Seanad debates

Tuesday, 19 July 2016

10:30 am

Photo of Mark DalyMark Daly (Fianna Fail) | Oireachtas source

As a country, we have failed in the area of child protection and we have failed the victims of child abuse. Unfortunately, we continue to fail them. Ms Louise O'Keeffe is an extraordinary woman. She took the State to the High Court and failed and she took the State to the Supreme Court and failed, despite massive pressure being brought to bear on her that she would be destroyed financially because all legal costs would be sought by the State. She then took the State to the European Court of Human Rights, ECHR, and won. We owe her a huge debt. The ECHR said that the State should have been aware of the risk of child abuse in schools and that it was obliged to protect the children. A total of 210 other people did not get as far as the ECHR. When Ms Louise O'Keeffe failed in both the High Court and the Supreme Court, they were bullied and threatened with financial ruin by the State if they pursued their cases. In a judgment recently, a High Court judge said those who withdrew their cases were no longer entitled to compensation.The State is now saying that, in addition, proof must have been shown by the people looking for compensation that a prior complaint had been made, which is an impossible burden for anyone to try to achieve.
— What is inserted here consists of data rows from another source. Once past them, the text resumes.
(* ===== verification/OperatorRuntime.v ===== *)
(** * The runtime status of an operator's Deployment

    [internal/controller/middlewareoperator_runtime_controller.go] and
    [middlewareoperator_runtime_diagnostic.go]: what the status of an operator
    says of its Deployment, why it is not ready, and which Deployments an event
    of the cluster is about.

    Objects have the fields the code looks at; the zero time is 0.  Names are
    unique within a namespace, so that sorting by name has one result.  Of a
    label selector the code knows whether it is valid, empty, and what it
    matches. *)
From Stdlib Require Import ZArith Lia String.
From stdpp Require Import base gmap strings list option pretty sorting.
From S2P Require Import Prelude GoStrings Labels Conditions Prog Diagnostic Middleware Json WorkloadPhase IntentMerge Operator.

(** ** Objects of the cluster *)

(** [metav1.LabelSelectorAsSelector]: whether the selector is empty, and what
    it matches. *)
Class LabelSelectors := {
  label_selector : Type;
  LabelSelectorAsSelector : label_selector → option (bool * (gmap string string → bool));
}.

Record waiting_state := Waiting { w_reason : string; w_message : string }.
#[export] Instance waiting_state_eq_dec : EqDecision waiting_state.
Proof. solve_decision. Defined.
Record container_status := ContainerStatus {
  cst_name : string; cst_image : string; cst_waiting : option waiting_state; cst_rest : json }.
#[export] Instance container_status_eq_dec : EqDecision container_status.
Proof. solve_decision. Defined.
Record pod_condition := PodCondition {
  pc_type : string; pc_status : string; pc_reason : string; pc_message : string; pc_rest : json }.
#[export] Instance pod_condition_eq_dec : EqDecision pod_condition.
Proof. solve_decision. Defined.
Record volume := Volume { v_claim : option string; v_rest : json }.
#[export] Instance volume_eq_dec : EqDecision volume.
Proof. solve_decision. Defined.
Record pod_status := PodStatus {
  pst_init : list container_status; pst_containers : list container_status; pst_conditions : list pod_condition;
  pst_rest : json }.
#[export] Instance pod_status_eq_dec : EqDecision pod_status.
Proof. solve_decision. Defined.

Record runtime_pod := RuntimePod {
  rp_namespace : string; rp_name : string; rp_labels : gmap string string; rp_owners : list owner_reference;
  rp_nodeName : string; rp_serviceAccountName : string; rp_volumes : list volume; rp_status : pod_status }.

(** The requested storage as printed, or nothing when it is zero. *)
Record volume_claim := PersistentVolumeClaim {
  vc_namespace : string; vc_name : string; vc_labels : gmap string string; vc_owners : list owner_reference;
  vc_storageClassName : option string; vc_accessModes : list string; vc_requestedStorage : string; vc_phase : string }.

Record replica_set := ReplicaSet { rs_name : string; rs_owners : list owner_reference }.

Record core_event := CoreEvent {
  ev_namespace : string; ev_apiVersion : string; ev_kind : string; ev_name : string;   (** of the object involved *)
  ev_type : string; ev_reason : string; ev_message : string; ev_count : Z;
  ev_eventTime : Z; ev_lastTimestamp : Z; ev_firstTimestamp : Z; ev_creationTimestamp : Z;
  ev_component : string; ev_reportingController : string }.
#[export] Instance core_event_eq_dec : EqDecision core_event.
Proof. solve_decision. Defined.

Record runtime_deployment `{!LabelSelectors} := RuntimeDeployment {
  rd_namespace : string; rd_name : string; rd_generation : Z; rd_owners : list owner_reference;
  rd_replicas : option Z; rd_selector : option label_selector; rd_status : deployment_status }.

(** ** Which objects belong to a Deployment *)

(** [objectOwnedBy], internal/controller/middlewareoperator_runtime_diagnostic.go *)
Definition objectOwnedBy (ownerReferences : list owner_reference) (apiVersion kind name : string) : bool :=
  existsb (λ r, String.eqb (or_kind r) kind && String.eqb (or_name r) name &&
                (String.eqb (or_apiVersion r) "" || String.eqb (or_apiVersion r) apiVersion)) ownerReferences.

Section Related.
Context `{!LabelSelectors}.

(** [labelsMatchDeploymentSelector], internal/controller/middlewareoperator_runtime_diagnostic.go *)
Definition labelsMatchDeploymentSelector (deployment : runtime_deployment) (objectLabels : gmap string string) : bool :=
  match rd_selector deployment with
  | None => false
  | Some s => match LabelSelectorAsSelector s with
              | Some (false, matches) => matches objectLabels
              | _ => false
              end
  end.

(** [podMatchesDeploymentSelector], internal/controller/middlewareoperator_runtime_diagnostic.go *)
Definition podMatchesDeploymentSelector (deployment : runtime_deployment) (pod : runtime_pod) : bool :=
  labelsMatchDeploymentSelector deployment (rp_labels pod).

Definition owned_by_deployment (deployment : runtime_deployment) (owners : list owner_reference) : bool :=
  objectOwnedBy owners "apps/v1" "Deployment" (rd_name deployment).

(** [filterRuntimeReplicaSets], internal/controller/middlewareoperator_runtime_diagnostic.go *)
Definition filterRuntimeReplicaSets (deployment : runtime_deployment) (replicaSets : list replica_set) : list replica_set :=
  filter (λ rs, owned_by_deployment deployment (rs_owners rs) = true) replicaSets.

(** [filterRuntimePods], internal/controller/middlewareoperator_runtime_diagnostic.go:416-428 *)
Definition runtime_pod_related (deployment : runtime_deployment) (replicaSetNames : list string) (pod : runtime_pod) : bool :=
  String.eqb (rp_namespace pod) (rd_namespace deployment) &&
  (owned_by_deployment deployment (rp_owners pod) || podMatchesDeploymentSelector deployment pod ||
   existsb (λ r, String.eqb (or_kind r) "ReplicaSet" && bool_decide (or_name r ∈ replicaSetNames)) (rp_owners pod)).

(** [filterRuntimePods], internal/controller/middlewareoperator_runtime_diagnostic.go *)
Definition filterRuntimePods (deployment : runtime_deployment) (replicaSets : list replica_set) (pods : list runtime_pod) :
    list runtime_pod :=
  filter (λ pod, runtime_pod_related deployment (rs_name <$> replicaSets) pod = true) pods.

(** The claims that a pod mounts. *)
Definition pod_claims (pod : runtime_pod) : list string :=
  omap (λ v, match v_claim v with Some c => if String.eqb c "" then None else Some c | None => None end) (rp_volumes pod).

(** [filterRuntimePVCs], internal/controller/middlewareoperator_runtime_diagnostic.go:435-457 *)
Definition runtime_claim_related (deployment : runtime_deployment) (pods : list runtime_pod) (pvc : volume_claim) : bool :=
  String.eqb (vc_namespace pvc) (rd_namespace deployment) &&
  (existsb (λ pod, existsb (λ c, String.eqb (namespaced_name (vc_namespace pvc) (vc_name pvc))
                                            (namespaced_name (rp_namespace pod) c)) (pod_claims pod)) pods ||
   owned_by_deployment deployment (vc_owners pvc) || labelsMatchDeploymentSelector deployment (vc_labels pvc)).

(** [filterRuntimePVCs], internal/controller/middlewareoperator_runtime_diagnostic.go *)
Definition filterRuntimePVCs (deployment : runtime_deployment) (pods : list runtime_pod) (pvcs : list volume_claim) :
    list volume_claim :=
  filter (λ pvc, runtime_claim_related deployment pods pvc = true) pvcs.

(** [isInterestingEvent], internal/controller/middlewareoperator_runtime_diagnostic.go *)
Definition isInterestingEvent (event : core_event) : bool :=
  String.eqb (ev_type event) "Warning" ||
  bool_decide (ev_reason event ∈ ["BackOff"; "ErrImagePull"; "Failed"; "FailedAttachVolume"; "FailedBinding"; "FailedCreate";
    "FailedMount"; "FailedPull"; "FailedScheduling"; "ImagePullBackOff"; "Unhealthy"]).

(** [eventKey], internal/controller/middlewareoperator_runtime_diagnostic.go *)
Definition eventKey (kind name : string) : string := kind +:+ "/" +:+ name.

(** [filterRuntimeEvents], internal/controller/middlewareoperator_runtime_diagnostic.go *)
Definition filterRuntimeEvents (deployment : runtime_deployment) (replicaSets : list replica_set) (pods : list runtime_pod)
    (pvcs : list volume_claim) (events : list core_event) : list core_event :=
  let related := eventKey "Deployment" (rd_name deployment) ::
    (eventKey "ReplicaSet" ∘ rs_name <$> replicaSets) ++ (eventKey "Pod" ∘ rp_name <$> pods) ++
    (eventKey "PersistentVolumeClaim" ∘ vc_name <$> pvcs) in
  filter (λ event, ev_namespace event = rd_namespace deployment ∧ eventKey (ev_kind event) (ev_name event) ∈ related ∧
                   isInterestingEvent event = true) events.
End Related.

(** ** Events *)

(** [eventTimestamp], internal/controller/middlewareoperator_runtime_diagnostic.go *)
Definition eventTimestamp (event : core_event) : Z :=
  if negb (ev_eventTime event =? 0)%Z then ev_eventTime event
  else if negb (ev_lastTimestamp event =? 0)%Z then ev_lastTimestamp event
  else if negb (ev_firstTimestamp event =? 0)%Z then ev_firstTimestamp event
  else ev_creationTimestamp event.

(** The first of the latest events that pass a test. *)
(** [latestEventForObject], internal/controller/middlewareoperator_runtime_diagnostic.go:498-506 *)
Fixpoint latest_where (test : core_event → bool) (latest : option core_event) (events : list core_event) : option core_event :=
  match events with
  | [] => latest
  | event :: events =>
      let latest :=
        if negb (test event) then latest
        else match latest with
             | None => Some event
             | Some l => if (eventTimestamp l <? eventTimestamp event)%Z then Some event else latest
             end in
      latest_where test latest events
  end.

(** [latestEventForObject], internal/controller/middlewareoperator_runtime_diagnostic.go *)
Definition latestEventForObject (events : list core_event) (kind name : string) : option core_event :=
  latest_where (λ e, String.eqb (ev_kind e) kind && String.eqb (ev_name e) name) None events.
Nine months after the European Court of Human Rights judgment, the Taoiseach invited Louise O'Keeffe to Government Buildings to discuss the issue with her. She asked not for anything for herself but that the other victims would be looked after. We can see now what is happening. The only remedy open to those victims is a political remedy. I ask the Leader - the Fianna Fáil group is proposing this - that Louise O'Keeffe be brought into the House in the autumn as a representative of those victims of child abuse to talk to us about what we should and must do for the victims. The State continues to fail them and, unfortunately, continues to abuse them.

I wish to raise a second point in regard to the Taoiseach's comments at the MacGill summer school that the EU needs to prepare for the prospect of Northern Ireland rejoining the Republic. I believe the issue is not that the EU needs to prepare but that we need to prepare. There is no plan to achieve Articles 2 and 3 of the Constitution. The reason is not now an issue of culture or religion; it is economic. The economic argument that we can put forward as to why Northern Ireland should rejoin the Republic is borne out in the UN development index which measures health, education and income. The Republic ranks sixth in the world on the index, equal to Germany, and just above Canada and the United States. The UK is 14th, while Northern Ireland, as a region, is 44th in the world, and is going to go below 50th and join Romania and Kazakhstan.
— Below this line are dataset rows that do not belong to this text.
(* ===== verification/Triggers.v ===== *)
(** * What wakes the controllers

    The event filters of the [SetupWithManager] functions under
    [internal/controller], and, for the runtime controller of operators, the
    Deployments that an event leads to.  An informer hands over created, updated
    and deleted objects; an object of another type, or none, is [None]. *)
From Stdlib Require Import ZArith Lia.
From stdpp Require Import base gmap strings list option.
From S2P Require Import Prelude GoStrings Labels Conditions Prog Errors Json WorkloadPhase Middleware IntentMerge Operator OperatorRuntime.

Inductive informed (T : Type) :=
  | Created (new : option T)
  | Updated (old new : option T)
  | Deleted (old : option T)
  | Generic (obj : option T).
Arguments Created {T} _. Arguments Updated {T} _ _. Arguments Deleted {T} _. Arguments Generic {T} _.

(** [handler.EnqueueRequestsFromMapFunc] maps every object of an event. *)
Definition objects {T} (e : informed T) : list T :=
  match e with
  | Created o | Deleted o | Generic o => option_list o
  | Updated old new => option_list old ++ option_list new
  end.

(** ** Filters *)

(** Updates of the status are skipped. *)
(** [MiddlewareReconciler.SetupWithManager], internal/controller/middleware_controller.go:333-352 *)
Definition middleware_passes (e : informed middleware) : bool :=
  match e with Updated (Some oldObj) (Some newObj) => bool_decide (m_status oldObj = m_status newObj) | _ => true end.
(** [MiddlewareOperatorReconciler.SetupWithManager], internal/controller/middlewareoperator_controller.go:418-433 *)
Definition operator_passes (e : informed operator) : bool :=
  match e with Updated (Some oldObj) (Some newObj) => bool_decide (mo_status oldObj = mo_status newObj) | _ => true end.

(** A claim with the rest of its status. *)
Record claim_seen := ClaimSeen { cl_claim : volume_claim; cl_rest : json }.

Section Runtime.
Context `{!LabelSelectors}.

(** [MiddlewareOperatorRuntimeReconciler.SetupWithManager], internal/controller/middlewareoperator_runtime_controller.go:102-119 *)
Definition deployment_passes (e : informed runtime_deployment) : bool :=
  match e with
  | Created (Some deployment) => hasMiddlewareOperatorOwner deployment
  | Updated (Some oldDeployment) (Some newDeployment) =>
      if negb (hasMiddlewareOperatorOwner newDeployment) && negb (hasMiddlewareOperatorOwner oldDeployment) then false
      else deploymentRuntimeStatusChanged oldDeployment newDeployment
  | _ => false
  end.
(** [MiddlewareOperatorRuntimeReconciler.SetupWithManager], internal/controller/middlewareoperator_runtime_controller.go:123-134 *)
Definition pod_passes (e : informed runtime_pod) : bool :=
  match e with
  | Created object => bool_decide (is_Some object)
  | Updated (Some oldPod) (Some newPod) => runtimePodChanged (Some oldPod) (Some newPod)
  | _ => false
  end.
(** [MiddlewareOperatorRuntimeReconciler.SetupWithManager], internal/controller/middlewareoperator_runtime_controller.go:138-149 *)
Definition claim_passes (e : informed claim_seen) : bool :=
  match e with
  | Created object => bool_decide (is_Some object)
  | Updated (Some oldPVC) (Some newPVC) =>
      negb (bool_decide (vc_phase (cl_claim oldPVC) = vc_phase (cl_claim newPVC))) || negb (bool_decide (cl_rest oldPVC = cl_rest newPVC))
  | _ => false
  end.
(** [MiddlewareOperatorRuntimeReconciler.SetupWithManager], internal/controller/middlewareoperator_runtime_controller.go:153-166 *)
Definition event_passes (e : informed core_event) : bool :=
  match e with
  | Created (Some eventObj) => isInterestingEvent eventObj
  | Updated (Some oldEvent) (Some newEvent) => isInterestingEvent newEvent && runtimeEventChanged (Some oldEvent) (Some newEvent)
  | _ => false
  end.

(** ** Requests of the runtime controller *)

Inductive runtime_watch :=
  | DeploymentSeen (e : informed runtime_deployment)
  | PodSeen (e : informed runtime_pod)
  | ClaimEvent (e : informed claim_seen)
  | EventSeen (e : informed core_event).
Abbreviation rprog := (prog rcall).
Abbreviation revent := (event rcall).

Fixpoint map_requests {T} (f : T → rprog (list request)) (l : list T) : rprog (list request) :=
  match l with
  | [] => Ret []
  | o :: l => requests ← f o; rest ← map_requests f l; Ret (requests ++ rest)
  end.

(** [MiddlewareOperatorRuntimeReconciler.SetupWithManager], internal/controller/middlewareoperator_runtime_controller.go *)
Definition runtime_requests (w : runtime_watch) : rprog (list request) :=
  match w with
  | DeploymentSeen e => Ret (if deployment_passes e then deployment_request <$> objects e else [])
  | PodSeen e => if pod_passes e then map_requests podToDeploymentRequests (objects e) else Ret []
  | ClaimEvent e =>
      if claim_passes e
      then map_requests (λ c, runtimePVCToDeploymentRequests (vc_namespace (cl_claim c)) (vc_name (cl_claim c))) (objects e)
      else Ret []
  | EventSeen e => if event_passes e then map_requests runtimeEventToDeploymentRequests (objects e) else Ret []
  end.
End Runtime.

(** ** Which Deployments are asked for *)

Section Routing.
Context `{!LabelSelectors}.
Implicit Types (l : list (event rcall)) (r : request).

(** A program that finds known Deployments, as what it returns. *)
Lemma finds_known (p : prog rcall (list request)) l rs r :
  spec (λ _ _, True) p [] all_known → Prog.outcome p l rs → r ∈ rs → known l r.
Proof. intros Hp Ho Hr. destruct (outcome_spec _ _ _ _ _ Hp Ho) as [_ [_ Hk]]. by apply Hk. Qed.

Lemma known_more l l' r : known l r → l ⊆ l' → known l' r.
Proof. intros [(d & ? & ?)|(ns & ds & d & ? & ?)] Hsub; [left; exists d|right; exists ns, ds, d]; split; auto. Qed.

Lemma map_known {T} (f : T → prog rcall (list request)) xs l rs r :
  (∀ x tr, spec (λ _ _, True) (f x) tr all_known) → Prog.outcome (map_requests f xs) l rs → r ∈ rs → known l r.
Proof.
  intros Hf. revert l rs. induction xs as [|x xs IH]; intros l rs; [by intros [_ ->] ?%elem_of_nil|]. cbn [map_requests].
  intros (l1 & l2 & rs1 & -> & H1 & (l3 & l4 & rs2 & -> & H2 & [-> ->])%outcome_bind)%outcome_bind [Hr|Hr]%elem_of_app;
    (eapply known_more; [first [by eapply finds_known|by eapply IH]|]); intros e He; rewrite !elem_of_app; tauto.
Qed.

(** What an object of the event asks for by itself. *)
Lemma map_of {T} (f : T → prog rcall (list request)) xs l rs x :
  Prog.outcome (map_requests f xs) l rs → x ∈ xs → ∃ l' rs', Prog.outcome (f x) l' rs' ∧ l' ⊆ l ∧ rs' ⊆ rs.
Proof.
  revert l rs. induction xs as [|y xs IH]; intros l rs; [by intros _ ?%elem_of_nil|]. cbn [map_requests].
  intros (l1 & l2 & rs1 & -> & H1 & (l3 & l4 & rs2 & -> & H2 & [-> ->])%outcome_bind)%outcome_bind [->|Hx]%elem_of_cons.
  - exists l1, rs1. split_and!; [done| |]; intros e He; apply elem_of_app; by left.
  - destruct (IH _ _ H2 Hx) as (l' & rs' & ? & Hl & Hrs). exists l', rs'. split_and!; [done| |]; intros e He; rewrite !elem_of_app; auto.
Qed.

(** The Deployment that a pod names first among its owners. *)
Definition names_deployment (pod : runtime_pod) (name : string) : Prop :=
  ∃ i owner, list_find (λ ref, or_kind ref = "Deployment" ∨ or_kind ref = "ReplicaSet") (rp_owners pod) = Some (i, owner) ∧
    or_kind owner = "Deployment" ∧ or_name owner = name.

(** What wakes the runtime controller.  Whatever the cluster answers, an
    event leads only to requests for Deployments that have an operator as their
    owner: the Deployment of the event, or one that was read or listed as such.
    What a filter rejects leads to no call; and the change of a pod that a
    Deployment owns leads to a request for that Deployment, unless reading it
    fails or shows no operator as its owner. *)
Theorem runtime_events_routed {W} (h : handler rcall W) (w : W) watch :
  let '(rs, l) := run h (runtime_requests watch) w in
  (∀ r, r ∈ rs → known l r ∨
     ∃ e d, watch = DeploymentSeen e ∧ d ∈ objects e ∧ deployment_request d = r ∧
       (∃ d', d' ∈ objects e ∧ hasMiddlewareOperatorOwner d' = true)) ∧
  match watch with
  | DeploymentSeen e => l = [] ∧ (deployment_passes e = false → rs = [])
  | PodSeen e =>
      if pod_passes e
      then ∀ pod name, pod ∈ objects e → names_deployment pod name →
        (rp_namespace pod, name) ∈ rs ∨
        (∃ x, Ev (RtDeployment (rp_namespace pod) name) x ∈ l ∧ ∀ d, x = Ok d → hasMiddlewareOperatorOwner d = false)
      else l = [] ∧ rs = []
  | ClaimEvent e => claim_passes e = false → l = [] ∧ rs = []
  | EventSeen e => event_passes e = false → l = [] ∧ rs = []
  end.
Proof.
  pose proof (holds_run_pair h (runtime_requests watch) w (λ l rs, Prog.outcome (runtime_requests watch) l rs)) as Hr.
  destruct (run h _ w) as [rs l]. assert (Ho := Hr (proj2 (holds_outcome _ [] _) ltac:(done))). clear Hr. simpl in Ho.
  destruct watch as [e|e|e|e]; cbn [runtime_requests] in Ho.
  - destruct Ho as [-> ->]. split; [|split; [done|by intros ->]]. intros r Hr. right. destruct (deployment_passes e) eqn:Hp; [|by apply elem_of_nil in Hr].
    apply list_elem_of_fmap in Hr as (d & -> & Hd). exists e, d. split_and!; [done..|].
    destruct e as [[n|]|[o|] [n|]|?|?]; try done; cbn [deployment_passes] in Hp; [exists n; split; [by left|done]|].
    destruct (hasMiddlewareOperatorOwner n) eqn:Hn; [exists n; split; [right; by left|done]|].
    destruct (hasMiddlewareOperatorOwner o) eqn:Hoo; [exists o; split; [by left|done]|done].
  - split; [intros r Hr; left; destruct (pod_passes e); [eapply map_known; [intros; apply by_pod|done..]|destruct Ho as [-> ->]; by apply elem_of_nil in Hr]|].
    destruct (pod_passes e); [|by destruct Ho as [-> ->]]. intros pod name Hin (i & owner & Hf & Hk & <-).
    destruct (map_of _ _ _ _ _ Ho Hin) as (l' & rs' & Ho' & Hl & Hrs). unfold podToDeploymentRequests in Ho'. rewrite Hf, Hk in Ho'. simpl in Ho'.
    destruct Ho' as (x & l2 & -> & -> & ->).
    assert (Hx : Ev (RtDeployment (rp_namespace pod) (or_name owner)) x ∈ l) by (apply Hl; by left).
    destruct x as [d|err]; [|right; by exists (Err err)]. destruct (hasMiddlewareOperatorOwner d) eqn:Hd; [left; apply Hrs; by left|right].
    exists (Ok d). split; [done|]. by intros d' [= <-].
  - split; [intros r Hr; left; destruct (claim_passes e); [eapply map_known; [intros; apply by_claim|done..]|destruct Ho as [-> ->]; by apply elem_of_nil in Hr]|].
    intros Hp. rewrite Hp in Ho. by destruct Ho.
  - split; [intros r Hr; left; destruct (event_passes e); [eapply map_known; [intros; apply event_requests_known|done..]|destruct Ho as [-> ->]; by apply elem_of_nil in Hr]|].
    intros Hp. rewrite Hp in Ho. by destruct Ho.
Qed.
End Routing.

(** ** Examples *)

(** An update that changes the spec and the status at once, as after a new list
    of the informer, is taken for one of the status. *)
Lemma combined_update_dropped (oldObj newObj : middleware) :
  m_status oldObj ≠ m_status newObj → middleware_passes (Updated (Some oldObj) (Some newObj)) = false.
Proof. intros Hs. cbn [middleware_passes]. by apply bool_decide_eq_false. Qed.

(** A change of a Deployment's spec passes no event to the runtime controller,
    although it would find the status stale. *)
Example stale_deployment_unnoticed :
  let scaled := @RuntimeDeployment equality_selectors "db" "redis-operator" in
  let owners := [OwnerReference "" "MiddlewareOperator" "redis" "u1" (Some true)] in
  let status := DeploymentStatus 3 1 1 1 1 0 None [] in
  let before := scaled 3%Z owners (Some 1%Z) (Some [("app", "redis-operator")]) status in
  let after := scaled 4%Z owners (Some 2%Z) (Some [("app", "redis-operator")]) status in
  @deployment_passes equality_selectors (Updated (Some before) (Some after)) = false ∧
  @deploymentRuntimeReady equality_selectors before = true ∧ @deploymentRuntimeReady equality_selectors after = false.
Proof. vm_compute. done. Qed.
The issue is how we get from where we are today to where we want to be. I do not agree with this idea of a referendum sooner rather than later. The issue is how one makes a convincing argument. We should never ask anyone to vote for a worse future; we must ask them to vote for a better future. I think that, together, we would have a better future. A recent report by the Oireachtas employment committee stated that an all-island economy would be boost to everybody, in particular in the areas of education and farming, as well as on other issues. I ask the Leader to organise this House, whether through the petitions committee or through the Cathaoirleach, so we could start bringing in the experts to discuss this issue. It is not that the EU would prepare but that we would prepare.